Analizar la situación política te obliga a contemplar las causas que llevan a la polarización; según muchos es el estereotipo más definitorio del enfrentamiento partidario. El odio y la animadversión y el desprecio es una marca propia de esa lucha en la que nadie se libra y es ejercida por unos más que por otros. John Carlin, en su artículo de La Vanguardia, asegura que los votantes demócratas desprecian más a los republicanos, que éstos a aquellos. Seguramente porque se sienten superiores y consideran tontos a los otros. Algo de esto se da en el resto del planeta y nuestro país no se iba a quedar atrás.

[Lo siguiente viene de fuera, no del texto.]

(** Opening, loading and closing the executable. *)
Lemma load_executable s prog ino exe h :
  came_up s prog ino exe -> permits prog = true -> exe_ok exe h -> data_fits h -> space_pages h <= NumPhysPages ->
  let a := mkAddrSpace (Some (table_of 0 (seqZ 0 (space_pages h)))) (Some (space_pages h)) in
  let r := rest (os (world s)) in
  exists mem b' f,
    load_process permits open_max prog s =
      (on_machine (InitRegisters a);; on_machine (RestoreState a);; mret true)
        (mkSim (interrupt s) (stats s) (mkCpu (set_mainMemory (mach (world s)) mem)
           (mkKern f (console (os (world s))) (set_pages_space r b' a)))) /\
    phys_ok (mkPhys mem b') /\ taken b' (space_pages h) /\
    forall va, 0 <= va < space_pages h * PageSize -> zget mem va = file_image exe h va.
Proof using permits open_max R.
  clear Hrandom. intros [_ _ _ _ _ Hpg [_ (debug & until & Hm)] _ [Hfree H5] He Hi] Hp Hx Hdf Hle a r. unfold r. clear r.
  destruct s as [int sts [m [[u l] con [k pt b tm fl sp fh ps]]]]. cbn in *.
  destruct (load_first exe h (mainMemory m) b) as (mem & b' & El & Hphys' & Hb' & Himg); try done.
  { split; [apply Hpg|apply Hpg|apply (mo_mem_len _ Hm)|apply (mo_mem _ Hm)]. }
  fold a in El. set (u1 := set_fds u (<[5 := mkDescr ino 0 true]> (fds u))).
  assert (fds u1 !! 5 = Some (mkDescr ino 0 true)) as Hfd by apply lookup_insert_eq.
  exists mem, b', (StubFS.mkFileSystem (set_fds u1 (delete 5 (fds u1))) l). split; [|done]. unfold load_process.
  rewrite (st_bind_Ok _ _ _ (Some (new_OpenFile 5)) (mkSim int sts (mkCpu m (mkKern (StubFS.mkFileSystem u1 l) con (mkRest k pt b tm fl sp fh ps))))).
  2:{ unfold on_fs, StubFS.Open, on_unix, OpenForReadWrite, open_existing, new_fd, mbind, st_bind. cbn [world os fsys ux].
      by rewrite He, Hp, Hfree. }
  rewrite (st_bind_Ok _ _ _ exe (mkSim int sts (mkCpu m (mkKern (StubFS.mkFileSystem u1 l) con (mkRest k pt b tm fl sp fh ps))))).
  2:{ unfold file_bytes, fd_at. cbn [world os fsys ux file new_OpenFile]. rewrite Hfd. cbn [mbind option_bind inode].
      change (inodes u1) with (inodes u). by rewrite Hi. }
  rewrite (st_bind_Ok _ _ _ a (mkSim int sts (mkCpu (set_mainMemory m mem) (mkKern (StubFS.mkFileSystem u1 l) con
    (set_pages_space (mkRest k pt b tm fl sp fh ps) b' a))))).
  2:{ unfold new_space. cbn [world os mach rest gPhysPageBitMap]. by rewrite El. }
  rewrite (st_bind_Ok _ _ _ tt (mkSim int sts (mkCpu (set_mainMemory m mem) (mkKern (StubFS.mkFileSystem (set_fds u1 (delete 5 (fds u1))) l) con
    (set_pages_space (mkRest k pt b tm fl sp fh ps) b' a))))); [done|].
  unfold on_fs, on_unix, delete_OpenFile, sys_Close, host_close. cbn [world os fsys ux file new_OpenFile]. by rewrite Hfd.
Qed.
Lemma load_process_running s prog ino exe h :
  came_up s prog ino exe -> permits prog = true -> Forall is_char (typed R) ->
  exe_ok exe h -> data_fits h -> space_pages h <= NumPhysPages ->
  exists s', load_process permits open_max prog s = Ok (true, s') /\ running s' exe h.
Proof using permits open_max R.
  clear Hrandom. intros Hup Hp Hty Hx Hdf Hle.
  destruct (load_executable s prog ino exe h Hup Hp Hx Hdf Hle) as (mem & b' & f & -> & Hphys & Hb' & Himg).
  destruct Hup as [[C1 C2 C3 C4] Hlv (T & HT & Htab) Hps Hsys _ [Htlb (debug & until & Hm)] Hcon _ _ _].
  destruct (space_pages_spec exe h Hx) as [Hpos _].
  destruct (start_machine (mach (world s)) mem (space_pages h) debug until (file_image exe h) Htlb)
    as (m1 & m2 & E1 & E2 & Hm2 & Hmem & Hregs & Hin & Hout); [|lia|done|].
  { destruct Hm as [M1 M2 M3 M4 M5]. split; try done; apply Hphys. }
  set (a := mkAddrSpace _ _) in *. set (r := set_pages_space _ b' a).
  rewrite (st_bind_Ok _ _ _ tt (mkSim (interrupt s) (stats s) (mkCpu m1 (mkKern f (console (os (world s))) r)))).
  2:{ unfold on_machine. cbn [world mach]. by rewrite E1. }
  rewrite (st_bind_Ok _ _ _ tt (mkSim (interrupt s) (stats s) (mkCpu m2 (mkKern f (console (os (world s))) r)))).
  2:{ unfold on_machine. cbn [world mach]. by rewrite E2. }
  eexists. split; [done|]. split; cbn [interrupt stats world os mach rest console r set_pages_space threads_ processTab gPhysPageBitMap]; try done.
  - split; [exact Hm2|]. rewrite Hcon. by split.
  - rewrite HT. split; [apply boot_inv|exact Htab].
  - by destruct Hsys.
  - rewrite Hmem. by split.
  - rewrite Hcon. apply new_SynchConsole_ok.
  - rewrite Hmem. exact Hin.
Qed.
End boot_specs.

(** ** The console test *)

(** [ConsoleTest] on a console of its own, whose semaphores [readAvail] and
    [writeDone] are the ones of the device: an echo up to the first 'q'. *)
Fixpoint ConsoleTest (fuel : nat) : st SynchConsole unit :=
  match fuel with
  | O => lift NoFuel
  | Datatypes.S f =>
      P_read;;
      ch ← GetChar;
      PutChar ch;;
      P_write;;
      if ch =? 113 then mret tt else ConsoleTest f
  end.
(** No character waits in the device, nothing is being shown. *)
Definition idle (s : SynchConsole) : Prop :=
  incoming (SynchCons.cons s) = EOF /\ synchReadAvail s = 0 /\ synchWriteAvail s = 0 /\ putBusy (SynchCons.cons s) = false.
(** When a 'q' is typed the test ends, having shown all that was typed up to it
    and left the rest in the keyboard. *)
Lemma echo_shows front : forall fuel s back,
  idle s -> keyboard (SynchCons.cons s) = front ++ 113 :: back -> 113 ∉ front -> (length front < fuel)%nat ->
  exists s', ConsoleTest fuel s = Ok (tt, s') /\ idle s' /\ keyboard (SynchCons.cons s') = back /\
    display (SynchCons.cons s') = display (SynchCons.cons s) ++ front ++ [113].
Proof.
  induction front as [|c front IH]; intros fuel s back (H1 & H2 & H3 & H4) Hk Hq Hf; (destruct fuel as [|fuel]; [simpl in Hf; lia|]);
    destruct s as [[kb dp pb inc] ra wa rl wl nr nw]; cbn in *; subst; cbn [ConsoleTest].
  - eexists. split; [reflexivity|]. done.
  - apply not_elem_of_cons in Hq as [Hc Hq].
    destruct (IH fuel (mkSynchConsole (mkConsole (front ++ 113 :: back) (dp ++ [c]) false EOF) 0 0 rl wl (nr + 1) (nw + 1)) back)
      as (s' & E & Hi & Hb & Hd); [done|done|done|lia|].
    exists s'. split; [|split; [done|]; split; [done|]; rewrite Hd; simpl; by rewrite <-app_assoc].
    rewrite <-E. erewrite (st_bind_Ok P_read) by reflexivity. erewrite (st_bind_Ok GetChar) by reflexivity.
    erewrite (st_bind_Ok (PutChar _)) by reflexivity. erewrite (st_bind_Ok P_write) by reflexivity.
    match goal with |- (if ?b then _ else _) _ = _ => change b with (c =? 113) end. by rewrite (proj2 (Z.eqb_neq c 113)) by done.
Qed.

Es mayor la virulencia con que la izquierda desprecia a la derecha que al revés. La izquierda se siente dueña de un monopolio de supremacía cultural que le niega a los demás votantes, que pasan por idiotas y socialmente disminuidos. Esto hace que algunas actuaciones se lleven a cabo sin tener en cuenta su adecuación a un comportamiento moral determinado, solo porque lo justifican los objetivos sacrosantos y superiores que defienden. Carlin habla de esto, y yo creo que tiene razón. Lo malo es que se la juega y se arriesga a que lo metan en el saco de los incapaces.
Después está la otra izquierda, la que se pelea y hace de la política una vendetta permanente. Está embotada por un exceso de dogmatismo que se enfrenta a las necesidades de una cierta praxis, y así acaban al garrotazo exhibiendo quién tiene más autoridad moral en las cosas que plantea. Es la lucha de los Errejones, los Iglesias y las Yolandas, donde las facas no se esconden en las faltriqueras y se sacan a relucir a la primera de cambio. Luego existe una sociedad mayoritaria y paciente que pasa de estos temas y prefiere no enfrascarse en luchas inútiles. Es la que no sabe por qué las minorías las meten en guerras que no son las suyas. Esto último lo dice Lola García, también en La Vanguardia.
Lo que cuentan dos experimentados periodistas es lo que yo mismo vengo deduciendo desde hace tiempo. Cada vez que me asomo al panorama de las tertulias y los debates en las redes compruebo que esto que me dicen es cierto. El sentido común me dice que es mayor el desprecio que siente el que se cree listo por el tonto, que la reacción que éste último puede sufrir al sentirse despreciado. Es una cuestión de clases, que no se corresponde con la auténtica diferencia de las clases que cada cual defiende.
John Carlin no dice que le guste Donald Trump, dice lo que dice; y Lola García tampoco asegura que le agrada la izquierda romántica, a la izquierda de la izquierda, pero esto no significa que afirme lo contrario. Ambos reflejan una situación que define más a la psicología de las masas que a los comportamientos militantes. Unos tienen la verdad en el bolsillo, o creen tenerla, y a otros se les niega esa posibilidad. Esto es lo que hay. Ocurre en todos los ámbitos y algunos lo llaman polarización.